Monday, April 18, 2011

Distro Review: Crunchbang 10 (Statler)

At long last, I finally found the time to review a Linux distribution. I'll start my online reviewing career with Crunchbang, one of my current favorites.


At first glance, Crunchbang seems to be targeted at people who want a lightweight distribution and don't mind occasionally using the terminal or editing text files. While the Crunchbang website's download page still contains the following disclaimer--

CrunchBang Linux is not recommended for anyone needing a stable system or anyone who is not comfortable running into occasional, even frequent breakage. CrunchBang Linux could possibly make your computer go CRUNCH! BANG! Therefore CrunchBang Linux comes with ABSOLUTELY NO WARRANTY, to the extent permitted by applicable law.

--this warning seems to be a leftover from previous, Ubuntu-based versions. With version 10 (codenamed Statler after the Muppet Show character), Crunchbang has switched to Debian stable as its default code base. This move makes Crunchbang a plausible option for users who do value stability.

However, all I can do is speculate about who might find Crunchbang useful, since the distro's developer has insisted in a blog post that "CrunchBang does not have a target audience."


Crunchbang 10 uses a fairly simple installer that goes through all the standard setup questions (time zone, keyboard layout, etc.) quickly. The only possible snag is that, unlike Ubuntu's installer, this one doesn't automatically detect other OS's on the machine. This omission may cause problems for users who aren't familiar with the nuances of GParted. Another minor issue is the inability to install from the LiveCD session. You have to reboot and select the install option from the LiveCD's menu to start the installation. This last point is only a slight inconvenience, though.


Welcome Script. The first time you boot Crunchbang up after installation, the terminal opens and offers you the chance to upgrade the package list and install several optional packages, such as CUPS, Java support, and Open Office. This is a convenient tool for users who always make these changes right after installing a new distro.

Chromium Out of the Box. Crunchbang comes with Chromium pre-installed. This is a huge convenience for people like me, who use Chromium as their default browser and always have to download it for every new distro.

Speed. Crunchbang comes in two versions: Openbox and Xfce (more on that later). Both are incredibly fast. In fact, I was surprised at how much faster than Xubuntu Crunchbang Xfce was.

Choice of Interfaces. Many lightweight distros come with only one GUI. Crunchbang allows you to download either an Openbox or Xfce version. Furthermore, the welcome script allows you to install support for multiple sessions, so you can choose to have the other interface available when you log in.

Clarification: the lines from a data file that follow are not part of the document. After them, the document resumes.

(* ===== verification/Aia.v ===== *)
(** * Fetching of issuer certificates (pkix-aia/src/lib.rs)

    The interface [AiaFetcher] of the chain verifier, its error type with the
    labels of the serialised [io::ErrorKind], and [NoAiaFetcher].  A fetcher is
    a function of the URIs it is asked for; no URI is asked for twice in one
    verification ([Chain.build_with_aia]), so a fetcher with a cache or a
    network behind it is such a function for each verification. *)
From S2P Require Import Prelude X509.

(** [std::io::ErrorKind]: the variants of the table of labels, any other by
    the name its [Debug] implementation writes. *)
Module ErrorKind.
Inductive ErrorKind :=
| NotFound | PermissionDenied | ConnectionRefused | ConnectionReset | ConnectionAborted
| NotConnected | AddrInUse | AddrNotAvailable | BrokenPipe | AlreadyExists | WouldBlock
| InvalidInput | InvalidData | TimedOut | WriteZero | Interrupted | Unsupported
| UnexpectedEof | OutOfMemory | Other
| Unlisted (name : string).
#[global] Instance ErrorKind_eq_dec : EqDecision ErrorKind.
Proof. solve_decision. Defined.

(** [format!("{kind:?}")] *)
Definition kind_debug (k : ErrorKind) : string :=
  match k with
  | NotFound => "NotFound" | PermissionDenied => "PermissionDenied"
  | ConnectionRefused => "ConnectionRefused" | ConnectionReset => "ConnectionReset"
  | ConnectionAborted => "ConnectionAborted" | NotConnected => "NotConnected"
  | AddrInUse => "AddrInUse" | AddrNotAvailable => "AddrNotAvailable"
  | BrokenPipe => "BrokenPipe" | AlreadyExists => "AlreadyExists"
  | WouldBlock => "WouldBlock" | InvalidInput => "InvalidInput"
  | InvalidData => "InvalidData" | TimedOut => "TimedOut" | WriteZero => "WriteZero"
  | Interrupted => "Interrupted" | Unsupported => "Unsupported"
  | UnexpectedEof => "UnexpectedEof" | OutOfMemory => "OutOfMemory" | Other => "Other"
  | Unlisted name => name
  end.

(** [io_error_kind_serde::kind_for] *)
Definition kind_for (label : string) : ErrorKind :=
  if decide (label = "NotFound") then NotFound
  else if decide (label = "PermissionDenied") then PermissionDenied
  else if decide (label = "ConnectionRefused") then ConnectionRefused
  else if decide (label = "ConnectionReset") then ConnectionReset
  else if decide (label = "ConnectionAborted") then ConnectionAborted
  else if decide (label = "NotConnected") then NotConnected
  else if decide (label = "AddrInUse") then AddrInUse
  else if decide (label = "AddrNotAvailable") then AddrNotAvailable
  else if decide (label = "BrokenPipe") then BrokenPipe
  else if decide (label = "AlreadyExists") then AlreadyExists
  else if decide (label = "WouldBlock") then WouldBlock
  else if decide (label = "InvalidInput") then InvalidInput
  else if decide (label = "InvalidData") then InvalidData
  else if decide (label = "TimedOut") then TimedOut
  else if decide (label = "WriteZero") then WriteZero
  else if decide (label = "Interrupted") then Interrupted
  else if decide (label = "Unsupported") then Unsupported
  else if decide (label = "UnexpectedEof") then UnexpectedEof
  else if decide (label = "OutOfMemory") then OutOfMemory
  else Other.

(** [io_error_kind_serde::serialize] and [deserialize] on the string. *)
Definition kind_serialize (k : ErrorKind) : string := kind_debug k.
Definition kind_deserialize (s : string) : ErrorKind := kind_for s.

Lemma kind_roundtrip k :
  (∀ name, k ≠ Unlisted name) → kind_deserialize (kind_serialize k) = k.
Proof. destruct k; intros Hk; [done..|by destruct (Hk name)]. Qed.
End ErrorKind.

(** ** The interface *)
Inductive AiaError :=
| FetchingDisabled
| HttpStatus (code : N)
| ResponseTooLarge (limit actual : N)
| MalformedCertificate (msg : string)
| Timeout
| UriUnsupported (uri : bytes)
| IoFailure (kind : ErrorKind.ErrorKind) (message : string).
#[global] Instance AiaError_eq_dec : EqDecision AiaError.
Proof. solve_decision. Defined.

Abbreviation Uri := bytes.

(** [trait AiaFetcher] *)
Class AiaFetcher (A : Type) := {
  fetch : A → Uri → AiaError + bytes;
  batch_fetch : A → list Uri → list (AiaError + bytes) }.
#[global] Hint Mode AiaFetcher ! : typeclass_instances.

(** The default body of [batch_fetch]. *)
Definition default_batch_fetch {A} (fetch : A → Uri → AiaError + bytes) (a : A)
    (uris : list Uri) : list (AiaError + bytes) := fetch a <$> uris.

Inductive NoAiaFetcher := MkNoAiaFetcher.
Definition no_aia_fetch (_ : NoAiaFetcher) (_ : Uri) : AiaError + bytes := inl FetchingDisabled.
#[global] Instance NoAiaFetcher_impl : AiaFetcher NoAiaFetcher := {|
  fetch := no_aia_fetch;
  batch_fetch := default_batch_fetch no_aia_fetch |}.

Unlike some other distros, when you run the non-default interface, you get the full experience of that environment. You aren't left staring at a blank screen when you open up an OpenBox session in Crunchbang Xfce. This is a boon for users who want to experiment with an unfamiliar interface.


Unusual Default Layout. Crunchbang's default desktop configuration doesn't include a menu button, even in the Xfce version. I found this only a minor annoyance (and easily fixed in Xfce). However, someone less experienced with Xfce might not know how to fix it. Such a person also might not think to right-click on the desktop, which brings up the full Xfce menu.

Software Updates. Since Crunchbang is based on Debian stable, new versions of software will be slow to come. Right now, this problem isn't too noticeable, since Crunchbang 10 just released with Chromium 9 and fairly recent versions of other programs. However, many of these programs won't be updated to new versions until the next Debian stable is released in 1.5 to 2 years. This problem can be solved by switching to either the testing or unstable Debian channel.

Hardware Compatibility. Like any non-Ubuntu-based distro, Crunchbang 10 may have compatibility problems with a lot of hardware out of the box. For example, I had to give up on using Crunchbang with my laptop because I couldn't make it work with the wireless chip. To be fair, this particular chip seems to have massive problems with a lot of Linux distros, and Crunchbang works with every other piece of hardware on both my desktop and laptop. I've also heard that Crunchbang (and Debian Squeeze) support a lot of otherwise troublesome hardware, like Broadcom wireless chips. Really, this is just a general warning for anyone who has been spoiled by Ubuntu's incredibly broad hardware support and expects every Linux distro to plug and play with every bit of hardware.

OpenBox vs. Xfce

As I've mentioned, Crunchbang comes with either Openbox or Xfce as the default GUI. Each of these environments has its own advantages and disadvantages. Here are screenshots of both desktops' default configurations:

Crunchbang Openbox
Crunchbang Xfce

Both environments come with a system information panel in the upper right corner (courtesy of lightweight system monitor Conky) and a panel at the bottom with two workspaces. The Xfce version also features a second, auto-hiding panel that functions as a dock-like task launcher. I found this feature convenient and started adding it to other Xfce-based OS's I ran. Other people consider it an annoyance. To each his or her own.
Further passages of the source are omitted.